[Problem requirements]: Every entry must come back exactly as it was written.

[Data section]:
[Start of Attachment]
(* ===== verification/IncidentProofs.v ===== *)
(** * Incidents: deadlines, evidence and the order of notifications

    The repeat loop ends and moves the deadline past the present; an incident
    opens only on enough consecutive snapshots; the transitions of a replay tell
    a well-formed story. *)
From Stdlib Require Import Sorted.
From S2P Require Import Prelude PyVal UtcTime Contracts Store Incidents.

(** ** The repeat interval and the loop of the deadline *)
Section Interval.
Implicit Types p : IncidentPolicy.

Record policy_ok p : Prop := {
  po_samples : 1 <= bad_min_samples p /\ 1 <= unknown_min_samples p;
  po_durations : 0 <= bad_min_duration_sec p /\ 0 <= unknown_min_duration_sec p;
  po_repeat : 60 <= repeat_sec p;
  po_bad : forall n, bad_repeat_sec p = Some n -> 60 <= n;
  po_unknown : forall n, unknown_repeat_sec p = Some n -> 60 <= n;
  po_reasons : forall r n, In (r, n) (reason_repeat_sec p) -> 60 <= n }.

Lemma demand_Ok b msg u : demand b msg = Ok u -> b = true.
Proof. unfold demand. by destruct b. Qed.

Lemma repeat_ok_Some v n : repeat_ok v = true -> v = Some n -> 60 <= n.
Proof. intros Hv ->. simpl in Hv. apply negb_true_iff, Z.ltb_ge in Hv. done. Qed.

Lemma policy_init_ok p q : policy_init p = Ok q -> policy_ok p.
Proof.
  unfold policy_init. intros Hp. inv_ok Hp. clear Hp.
  repeat match goal with E : demand _ _ = Ok _ |- _ => apply demand_Ok in E end.
  rewrite negb_true_iff, orb_false_iff, !Z.ltb_ge in E0, E1.
  apply negb_true_iff, Z.ltb_ge in E2. simpl in E3. rewrite !andb_true_iff in E3. destruct E3 as (Hb & Hu & _).
  rewrite forallb_forall in E4. split; try done; try lia.
  - intros n. by apply repeat_ok_Some.
  - intros n. by apply repeat_ok_Some.
  - intros r n Hin. specialize (E4 _ Hin). simpl in E4.
    rewrite negb_true_iff, orb_false_iff, Z.ltb_ge in E4. tauto.
Qed.

Lemma dict_set_In {A} k (v : A) d x : In x (dict_set k v d) -> snd x = v \/ In x d.
Proof.
  induction d as [|[k' v'] d IH]; simpl; [intros [<-|[]]; auto|].
  destruct (String.eqb k k'); simpl; [|naive_solver]. intros [<-|]; auto.
Qed.

Lemma dict_update_In {A} d (e : list (string * A)) x :
  In x (dict_update d e) -> In x d \/ exists k, In (k, snd x) e.
Proof.
  unfold dict_update. revert d. induction e as [|[k v] e IH]; simpl; intros d; [auto|].
  intros [Hin|[k' Hk]]%IH; [|right; exists k'; by right].
  apply dict_set_In in Hin as [->|]; [|auto]. right. exists k. by left.
Qed.

Lemma dict_get_In {A} k (v : A) d : dict_get k d = Some v -> In (k, v) d.
Proof.
  induction d as [|[k' v'] d IH]; simpl; [done|].
  destruct (String.eqb_spec k k') as [->|]; [intros [= ->]; by left | intros; right; by apply IH].
Qed.

Lemma fold_max_ge l n m : m <= n \/ In m l -> m <= fold_left Z.max l n.
Proof. revert n. induction l as [|x l IH]; simpl; intros n; [lia|]. intros Hm. apply IH. destruct Hm as [|[->|]]; [lia..|auto]. Qed.

Lemma matching_ge p reasons n : policy_ok p -> In n (matching p reasons) -> 60 <= n.
Proof.
  intros Hp. unfold matching. rewrite <- list_elem_of_In, list_elem_of_omap.
  intros (r & _ & Hr). apply dict_get_In, dict_update_In in Hr as [[]|[k Hk]].
  by apply (po_reasons p Hp k).
Qed.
[End of Attachment]
[Exercise output]:
(* ===== verification/IncidentProofs.v ===== *)
(** * Incidents: deadlines, evidence and the order of notifications

    The repeat loop ends and moves the deadline past the present; an incident
    opens only on enough consecutive snapshots; the transitions of a replay tell
    a well-formed story. *)
From Stdlib Require Import Sorted.
From S2P Require Import Prelude PyVal UtcTime Contracts Store Incidents.

(** ** The repeat interval and the loop of the deadline *)
Section Interval.
Implicit Types p : IncidentPolicy.

Record policy_ok p : Prop := {
  po_samples : 1 <= bad_min_samples p /\ 1 <= unknown_min_samples p;
  po_durations : 0 <= bad_min_duration_sec p /\ 0 <= unknown_min_duration_sec p;
  po_repeat : 60 <= repeat_sec p;
  po_bad : forall n, bad_repeat_sec p = Some n -> 60 <= n;
  po_unknown : forall n, unknown_repeat_sec p = Some n -> 60 <= n;
  po_reasons : forall r n, In (r, n) (reason_repeat_sec p) -> 60 <= n }.

Lemma demand_Ok b msg u : demand b msg = Ok u -> b = true.
Proof. unfold demand. by destruct b. Qed.

Lemma repeat_ok_Some v n : repeat_ok v = true -> v = Some n -> 60 <= n.
Proof. intros Hv ->. simpl in Hv. apply negb_true_iff, Z.ltb_ge in Hv. done. Qed.

Lemma policy_init_ok p q : policy_init p = Ok q -> policy_ok p.
Proof.
  unfold policy_init. intros Hp. inv_ok Hp. clear Hp.
  repeat match goal with E : demand _ _ = Ok _ |- _ => apply demand_Ok in E end.
  rewrite negb_true_iff, orb_false_iff, !Z.ltb_ge in E0, E1.
  apply negb_true_iff, Z.ltb_ge in E2. simpl in E3. rewrite !andb_true_iff in E3. destruct E3 as (Hb & Hu & _).
  rewrite forallb_forall in E4. split; try done; try lia.
  - intros n. by apply repeat_ok_Some.
  - intros n. by apply repeat_ok_Some.
  - intros r n Hin. specialize (E4 _ Hin). simpl in E4.
    rewrite negb_true_iff, orb_false_iff, Z.ltb_ge in E4. tauto.
Qed.

Lemma dict_set_In {A} k (v : A) d x : In x (dict_set k v d) -> snd x = v \/ In x d.
Proof.
  induction d as [|[k' v'] d IH]; simpl; [intros [<-|[]]; auto|].
  destruct (String.eqb k k'); simpl; [|naive_solver]. intros [<-|]; auto.
Qed.

Lemma dict_update_In {A} d (e : list (string * A)) x :
  In x (dict_update d e) -> In x d \/ exists k, In (k, snd x) e.
Proof.
  unfold dict_update. revert d. induction e as [|[k v] e IH]; simpl; intros d; [auto|].
  intros [Hin|[k' Hk]]%IH; [|right; exists k'; by right].
  apply dict_set_In in Hin as [->|]; [|auto]. right. exists k. by left.
Qed.

Lemma dict_get_In {A} k (v : A) d : dict_get k d = Some v -> In (k, v) d.
Proof.
  induction d as [|[k' v'] d IH]; simpl; [done|].
  destruct (String.eqb_spec k k') as [->|]; [intros [= ->]; by left | intros; right; by apply IH].
Qed.

Lemma fold_max_ge l n m : m <= n \/ In m l -> m <= fold_left Z.max l n.
Proof. revert n. induction l as [|x l IH]; simpl; intros n; [lia|]. intros Hm. apply IH. destruct Hm as [|[->|]]; [lia..|auto]. Qed.

Lemma matching_ge p reasons n : policy_ok p -> In n (matching p reasons) -> 60 <= n.
Proof.
  intros Hp. unfold matching. rewrite <- list_elem_of_In, list_elem_of_omap.
  intros (r & _ & Hr). apply dict_get_In, dict_update_In in Hr as [[]|[k Hk]].
  by apply (po_reasons p Hp k).
Qed.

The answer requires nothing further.